SEC appoints admin to Robinhood fair fund
The United States Securities and Exchange Commission (SEC) today issued an order regarding the fund established for the $65 million that Robinhood has agreed to pay in December 2020.
As FX News Group has reported, in December, the SEC announced charges against the company for repeated misstatements that failed to disclose its receipt of payments from trading firms for routing customer orders to them, and with failing to satisfy its duty to seek the best reasonably available terms to execute customer orders.
In particular, the Commission found that, from 2015 through September 2018, Robinhood made material misrepresentations and omissions relating to its revenue sources, specifically its receipt of payment from certain principal trading firms, for routing Robinhood customer orders to them and relating to certain statements about the execution quality Robinhood achieved for its customers’ orders. The Commission also found that Robinhood’s customers received inferior execution prices compared to what they would have received from Robinhood’s competitors, caused in large part by the high payments for order flow resulting in Robinhood’s failure to satisfy its duty of best execution.
The Commission ordered Robinhood to pay a civil money penalty of $65 million. The Order also created a Fair Fund, pursuant to Section 308(a) of the Sarbanes-Oxley Act of 2002, so the penalty can be distributed to harmed investors. The Fair Fund includes the $65 million paid by the Respondent.

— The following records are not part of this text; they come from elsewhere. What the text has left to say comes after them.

Lemma holds_order_perm l k base out n w : l ≡ₚ k → holds_order l base out n w → holds_order k base out n w.
Proof. intros Hlk. apply holds_order_ext. intros x. by rewrite Hlk. Qed.

(** The iterations that a group needs. *)
Lemma group_fuel runs : (length (initial_heap 0 runs) + length (concat (tail <$> runs)) = length (concat runs))%nat.
Proof.
  destruct (initial_heap_spec 0 runs) as (Hp&_). apply Permutation_length in Hp.
  rewrite length_app, length_fmap in Hp. done.
Qed.

Lemma run_file_ne sc out data path run :
  path ≠ out → run_file sc path run → run_file (<[out := data]> sc) path run.
Proof. intros Hne [Hs ?]. split; [|done]. by rewrite lookup_insert_ne. Qed.

Lemma group_runs fuel paths runs out w :
  Forall2 (run_file (scratch w)) paths runs → out ∉ paths → (length (concat runs) < fuel)%nat →
  ∃ p, merge_sorted_replay_order_run_group fuel paths out w = Some p
    ∧ runs_to p w (λ w' n, holds_order (concat runs) (scratch w) out n w') (errs (concat runs)).
Proof.
  intros Hpr Hout Hfuel. set (sc := scratch w) in *. unfold merge_sorted_replay_order_run_group.
  assert (runs_to ((check_for_interrupt ;; write_error out (file_create out) ;;
      stm_foldl open_step ([], []) paths) w) w
    (λ w' st, scratch w' = <[out := []]> sc ∧ st = (file_bytes <$> (tail <$> runs), initial_heap 0 runs))
    (errs (concat runs))) as Hopen.
  { eapply runs_to_bind; [apply (poll_runs w (λ w' _, scratch w' = sc)); done|]. intros w1 [] Hw1 _ _.
    eapply runs_to_bind; [apply (create_runs out w1 (λ w' _, scratch w' = <[out := []]> sc))|].
    { intros w' ->. by rewrite Hw1. }
    intros w2 [] Hw2 _ _. apply open_all_runs; [|done].
    clear -Hpr Hout. induction Hpr as [|p r paths runs Hp _ IH]; [constructor|].
    apply not_elem_of_cons in Hout as [Hne Hout]. constructor; [by apply run_file_ne|by apply IH]. }
  destruct ((check_for_interrupt ;; write_error out (file_create out) ;;
      stm_foldl open_step ([], []) paths) w) as [w1 [st|e]] eqn:Ho; cycle 1.
  { eexists. split; [done|]. exact Hopen. }
  pose proof Hopen as ((Hs1&->)&_&_&_). cbn [fst snd] in *.
  pose proof (writing_start sc out w1 Hs1) as Hwr.
  pose proof (initial_merge_state sc out paths runs w1 Hpr Hwr) as Hms.
  destruct (merge_loop_runs fuel sc paths out (concat runs) [] (tail <$> runs) (initial_heap 0 runs) None 0 w1 Hms)
    as (p&Hp&Hrun); [by rewrite length_fmap, (Forall2_length _ _ _ Hpr)|rewrite group_fuel; lia|].
  rewrite Hp. cbn [mbind option_bind]. destruct p as [w2 [[previous unique]|e]]; cycle 1.
  { eexists. split; [done|]. eapply (runs_to_step _ _ _ _ _ _ Hopen); [|done].
    intros w' a [= <- <-] _ _ _. exact Hrun. }
  eexists. split; [done|]. eapply (runs_to_step _ _ _ _ _ _ Hopen); [|done].
  intros w' a [= <- <-] _ _ _. eapply (runs_to_step _ _ _ _ _ _ Hrun); [|done].
  intros w' a [= <- <-] (pre&Hpre&Hwr2) _ _. unfold finish_merge.
  eapply runs_to_bind; [by apply (finish_runs sc out pre)|]. intros w3 [] Hfin _ _.
  apply runs_to_ret. by eapply holds_order_perm.
Qed.
Lemma structural_interrupted at_ j : structural j → filled at_ → structural (interrupted at_ j).
Proof.
  intros Hj Ha. apply structural_set_snapshot; [by apply structural_set_stage|]. destruct Hj. destruct (source_snapshot j).
  match goal with H : snapshot_ok _ |- _ => destruct H end. by constructor.
Qed.

Lemma interrupted_readable (s : S) at_ j : snapshot_readable s (interrupted at_ j).
Proof. done. Qed.

Lemma reused_snapshot m j :
  source_snapshot (reused m j) = with_snapshot_id (manifest_snapshot_id m) (source_snapshot j).
Proof. unfold reused. by repeat case_match. Qed.

Lemma structural_reused m j : structural j → filled (manifest_snapshot_id m) → structural (reused m j).
Proof.
  intros Hj Hm. assert (structural (set_source_snapshot (with_snapshot_id (manifest_snapshot_id m) (source_snapshot j)) j)) as Hj1.
  { apply structural_set_snapshot; [done|]. destruct Hj. destruct (source_snapshot j).
    match goal with H : snapshot_ok _ |- _ => destruct H end. by constructor. }
  assert (structural (set_mailboxes (mailbox_ids (manifest_entries m))
    (set_source_snapshot (with_snapshot_id (manifest_snapshot_id m) (source_snapshot j)) j))) as Hj2
    by (apply structural_set_mailboxes; [apply mailbox_ids_filled|done]).
  unfold reused. repeat case_match; try apply structural_set_stage; done.
Qed.

Lemma derived_filled uri entries id : derive_source_snapshot_id uri entries = Ok id → filled id.
Proof. intros (data&_&[= <-])%result_bind_ok. apply hex_filled, sha256_ok. Qed.

Lemma structural_acquired at_ id data entries j :
  structural j → filled at_ → filled id →
  structural (acquired at_ id (hash_to_string (snapshot_block_id "application/json" data)) entries j).
Proof.
  intros Hj Ha Hid. pose proof (structural_interrupted at_ j Hj Ha) as Hi. unfold acquired.
  apply structural_set_stage, structural_set_mailboxes; [apply mailbox_ids_filled|].
  apply structural_set_snapshot; [done|]. destruct Hi.
  match goal with H : snapshot_ok _ |- _ => destruct H end. constructor; try done. cbn.
  rewrite hash_to_string_hex by apply snapshot_block_id_ok. apply hex_filled, snapshot_block_id_ok.
Qed.

(** C18. Whatever happens during an acquisition (a refused request, an
    unreadable manifest, [rsync] or a file that fails, a store that fails half
    way), it only adds blocks, keeps the structural invariant of the workflow
    journal, and the journal says that the acquisition is complete only when
    the manifest it names can be read back from the store. An acquisition that
    fails leaves the journal as it was, or in the acquisition stage with the
    completion, the manifest and the provenance cleared. *)
Theorem acquire_safe create runner uri root at_ (s s' : S) j j' (r : result error AcquiredSourceSnapshot) :
  structural j → snapshot_readable s j →
  acquire_source_snapshot create runner uri root at_ (s, j) = ((s', j'), r) →
  grows s s' ∧ structural j' ∧ snapshot_readable s' j' ∧
  match r with Ok _ => True | Err _ => j' = j ∨ j' = interrupted (trim at_) j end.
Proof.
  intros Hj Hs Hr. destruct (acquire_cases _ _ _ _ _ _ _ _ _ _ Hr) as [(->&->&e&->)|(Hu&Ha&Hju)]; [split_and!; by auto|].
  rewrite acquire_eq in Hr by done. destruct (acquisition_completed_at _) as [t|] eqn:Hc.
  - apply reuse_inv in Hr as [-> Hr]. destruct r as [a|e]; [|subst; split_and!; by auto].
    destruct Hr as (id&m&Hid&Hm&_&->&_). destruct (Hs t Hc) as (id'&m'&Hid'&Hm'&Hf).
    rewrite Hid in Hid'. injection Hid' as <-. rewrite Hm in Hm'. injection Hm' as <-.
    split_and!; [done|by apply structural_reused| |done]. intros t'. rewrite reused_snapshot. intros _. by exists id, m.
  - apply fresh_inv in Hr as [Hg Hr]. split; [done|]. destruct r as [a|e].
    + destruct Hr as (tree&s1&entries&id&data&_&_&_&Hid&Hm&Hst&->&_). apply derived_filled in Hid.
      split_and!; [apply structural_acquired; [done|by apply filled_trim|done]| |done]. intros t' _.
      eexists _, (fresh_manifest (trim uri) (trim at_) id entries). split_and!; [done| |done]. by apply load_stored.
    + destruct Hr as [-> | ->]; [|split_and!; [apply structural_interrupted; [done|by apply filled_trim]|done|by auto]].
      split_and!; [done| |by auto]. intros t. by rewrite Hc.
Qed.

(** C19. Acquiring twice is acquiring once: after an acquisition that
    succeeds, another one with the same source, at any later time, from any
    directory and with any [rsync], on the same store or on one that has grown,
    succeeds with the same snapshot, manifest and manifest block, runs nothing,
    stores nothing and leaves the journal as it is. *)
Theorem acquire_idempotent create runner uri root at_ (s s' : S) j j' (a : AcquiredSourceSnapshot) :
  acquire_source_snapshot create runner uri root at_ (s, j) = ((s', j'), Ok a : result error _) →
  ∃ m, a = {| acquired_snapshot_id := manifest_snapshot_id m; manifest_block_id := manifest_block_id a;
              manifest := Some m; reused_existing := reused_existing a |} ∧
    load_source_snapshot_manifest s' (manifest_block_id a) = (Ok m : result error _) ∧
    ∀ create2 runner2 uri2 root2 at2 s2, grows s' s2 → trim uri2 = trim uri → trim at2 ≠ "" →
      acquire_source_snapshot create2 runner2 uri2 root2 at2 (s2, j')
      = ((s2, j'), Ok (reuse_result (manifest_block_id a) m) : result error _).
Proof.
  intros Hr. destruct (acquire_cases _ _ _ _ _ _ _ _ _ _ Hr) as [(_&_&e&[=])|(Hu&Ha&Hju)].
  rewrite acquire_eq in Hr by done. destruct (acquisition_completed_at _) as [t|] eqn:Hc.
  - apply reuse_inv in Hr as [-> (id&m&Hid&Hm&Hmu&->&->)]. exists m. split_and!; [done..|].
    intros create2 runner2 uri2 root2 at2 s2 Hg Hu2 Ha2.
    rewrite acquire_eq; rewrite ?reused_snapshot, ?Hu2; [|done..]. cbn. rewrite Hc.
    rewrite (reuse_run _ _ _ id m); [by rewrite reused_idemp| |by eapply load_manifest_grows|done].
    by rewrite reused_snapshot.
  - apply fresh_inv in Hr as [_ (tree&s1&entries&id&data&_&_&_&_&Hm&Hst&->&->)].
    pose proof (load_stored s' _ _ Hst Hm eq_refl) as Hload.
    exists (fresh_manifest (trim uri) (trim at_) id entries). split_and!; [done..|]. intros create2 runner2 uri2 root2 at2 s2 Hg Hu2 Ha2.
    rewrite acquire_eq; rewrite ?Hu2; [|done..]. cbn [acquired acquisition_completed_at].
    erewrite reuse_run; [|done|by eapply load_manifest_grows|done]. by rewrite acquired_settled.
Qed.
End snapshot_spec.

The Division of Enforcement has sought the appointment of JND Legal Administration as the fund administrator and requested that the administrator’s bond be set at $65 million. JND is included in the Commission’s approved pool of administrators.
Accordingly, today, the SEC ordered that JND is appointed as the fund administrator, pursuant to Rule 1105(a) of the Commission’s Rules of Fair Fund and Disgorgement Plans (“Commission’s Rules”), and shall obtain a bond in the amount of $65,000,000.00, in accordance with Rule 1105(c) of the Commission’s Rules.